I've attached an updated patch [now without the initial "From" line.
Either thunderbird or dovecot cannot handle that, sorry for the noise
caused by posting everything 3 times].
Btw, does STP still exist? I'd like to do some testing on real SMP
hardware. http://stp.testing.osdl.org/ appears to be dead.
No, no overlapping at all. But it shouldn't be slower than mainline:
Mainline has two grace periods between call_rcu() and the rcu callback.
My approach means one call and one grace period.
Your code might be a bit faster, if I understand it correctly,
call_rcu() reads rdp->batch and includes everything in the next grace
period.
global state now DESTROY_AND_COLLECT.
DESTROY_AND_COLLECT done for cpu 1. Btw, there is no need that there is
a quiescent state for this operation.
>>> ok - here is call_rcu(). element in rcs->new.
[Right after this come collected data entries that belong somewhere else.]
Lemma turn_ok_header r consumed rest evs col :
  state r = StHeader -> limits_ok r -> sinv r consumed col ->
  turn_ok r consumed rest evs col (push_step r rest evs).
Proof.
  intros Hst [Hmb Hmp] Hinv.
  destruct Hinv as [Hst'|fs _ Hlen Hfs -> Hok Hc|? ? ? ? ? Hst']; [congruence| |congruence].
  unfold push_step. rewrite Hst.
  destruct ((length rest =? 0) && (length (buffer r) =? 0)) eqn:Hemp.
  { apply andb_true_iff in Hemp as [Hr%Nat.eqb_eq _]. destruct rest; [|done].
    cbn [turn_ok]. rewrite app_nil_r. repeat split; try done. by eapply sinv_header. }
  destruct (fill r rest HEADER_BYTES) as [[r1 rest1] full] eqn:Hf.
  apply fill_spec in Hf as (n & -> & -> & Hn & ->).
  set (h := buffer r ++ take n rest). cbn [buffer set_buffer].
  destruct (Nat.eqb_spec (length h) HEADER_BYTES) as [Hfull|Hfull]; cbn [negb].
  - destruct (parse_header (set_buffer h r)) as [d|e] eqn:Hp; [|done].
    apply pack_parse_header in Hp as (Hh & Hlow & Hmax); [|exact Hfull].
    cbn [buffer set_buffer max_blob_bytes] in Hh, Hmax.
    destruct Hc as (Hb & Hpb & Hbm & Hpm).
    assert (u64_add (blobs r) 1 = N.of_nat (length (col ++ [(d, [])]))) as Hadd.
    { rewrite u64_add_small, length_app, Hb by (unfold u64_max in *; lia). cbn. lia. }
    assert (payload_bytes r = payload_total (col ++ [(d, [])])) as Hpay
      by (rewrite payload_total_app; cbn; lia).
    cbn -[complete_if_done]. destruct (N.ltb_spec (max_blobs r) (u64_add (blobs r) 1)); [done|].
    unfold complete_if_done. cbn [remaining set_state add_blob set_remaining].
    destruct (N.eqb_spec (digest_size d) 0) as [Hz|Hz].
    + exists (take n rest), [Started d; Complete], (col ++ [(d, [])]).
      rewrite take_drop, <-app_assoc. repeat split; try done.
      apply (sinv_header _ _ _ (fs ++ h)); cbn; try done.
      * unfold HEADER_BYTES; lia.
      * apply pack_frames_app. exists fs, h. repeat split; [done|].
        apply pack_frames_cons. exists h, []. by rewrite app_nil_r.
      * rewrite app_nil_r, <-!app_assoc. done.
      * apply Forall_app. split; [done|]. apply Forall_singleton. by repeat split.
    + exists (take n rest), [Started d], (col ++ [(d, [])]).
      rewrite take_drop. repeat split; try done.
      apply (sinv_payload _ _ _ col d [] fs h); cbn; try done; [|lia].
      rewrite app_nil_r, <-!app_assoc. done.
  - assert (n = length rest) as ->.
    { unfold h in Hfull. rewrite length_app, length_take in Hfull. lia. }
    unfold h in *. rewrite take_ge in * by lia. split; [done|]. split; [done|].
    apply (sinv_header _ _ _ fs); try done.
    { cbn [buffer set_buffer]. rewrite length_app in *. lia. }
    cbn. by rewrite <-!app_assoc.
Qed.
(** [refresh_keys] is a run of those steps: with clock readings in order,
    from a free mutex it takes the provider to the state the function returns,
    frees the mutex, and logs one attempt if it fetched and none if not. *)
Theorem refresh_keys_runs m kid p c log
    (Hlocked : (c <= locked_time m)%N) (Hattempt : (locked_time m <= attempt_time m)%N)
    (Hfetched : (attempt_time m <= fetched_time m)%N) :
  exists c',
    rtc cache_step (mkCacheState p None c log)
      (mkCacheState (refresh_keys m kid p).1 None c'
         (if skip_refresh p kid (locked_time m) then log else attempt_time m :: log)).
Proof.
  assert (forall q mu log c1 c2, (c1 <= c2)%N ->
    cache_step (mkCacheState q mu c1 log) (mkCacheState q mu c2 log)) as Htick.
  { intros q mu l c1 c2 Hle. replace c2 with (c1 + (c2 - c1))%N by lia. constructor. }
  unfold refresh_keys. destruct (skip_refresh p kid (locked_time m)) eqn:Hskip.
  - exists (locked_time m). eapply rtc_l; [apply Htick, Hlocked|].
    eapply rtc_l; [apply (Acquire _ _ _ kid)|]. eapply rtc_once, Skip, Hskip.
  - assert (rtc cache_step (mkCacheState p None c log)
      (mkCacheState (mark_attempt (attempt_time m) p) (Some Fetching) (attempt_time m)
         (attempt_time m :: log))) as Hmark.
    { eapply rtc_l; [apply Htick, Hlocked|]. eapply rtc_l; [apply (Acquire _ _ _ kid)|].
      eapply rtc_l; [apply Decide, Hskip|]. eapply rtc_l; [apply Htick, Hattempt|].
      eapply rtc_once, Mark. }
    cbn. destruct (fetch_jwks _ _) as [new_set|e]; cbn.
    + exists (fetched_time m). etransitivity; [exact Hmark|].
      eapply rtc_l; [apply Htick, Hfetched|]. eapply rtc_once, Install.
    + exists (attempt_time m). etransitivity; [exact Hmark|]. eapply rtc_once, FetchFails.
Qed.

End OidcProofs.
CPU 2 notices DESTROY_AND_COLLECT. Moves all elements from rcs->new to
rcs->old.
someone notices that DESTROY_AND_COLLECT is completed, moves global
state to GRACE.
No - that's impossible. The grace period is started when the global
state is set to GRACE, all cpus must pass a quiescent state while in GRACE.
What is still missing is:
- all cpus must pass a quiescent state.
- last cpus moves global state to DESTROY
- cpu 2 notices that the global state is DESTROY. It moves the elements
from rcs->new to rcd->dead and the softirq will destroy them.
Oh - I forgot to list one point in the patch summary:
I've merged the list of dead pointers for the _bh and the _normal lists.
rcu_do_batch() operates on a unified list.
My approach is similar: first all cpus collect the pointers. Then the
grace period starts. When all cpus have finished, the pointers are
destroyed. New call_rcu() calls during the grace period are queued.
I think it was a NACK on sparc, because sparc used a spinlock inside
atomic_t. I assume it's ok today.
If it's not ok, then I would have to find another solution. I'll wait
for complains.
The #define has a bad name: above that limit I would use a hierarchy
instead of the flag rcu_cumask. The hierarchy is not yet implemented.
Here the miracle occurs: "bla bla bla" is replaced by a rcu_cpumask
structure with (probably) an array of atomic_t's instead of the simple
"int cpus_open".
My code does that same thing: When "0", the cpu is ignored by the state
machine, the cpu is assumed to be outside any read side critical sections.
When switching from "1" to "0", the outstanding work for the current
state is performed.
That's for the detailed review!
Attached is an updated patch, NO_HZ and NMI is now implemented.
--
Manfred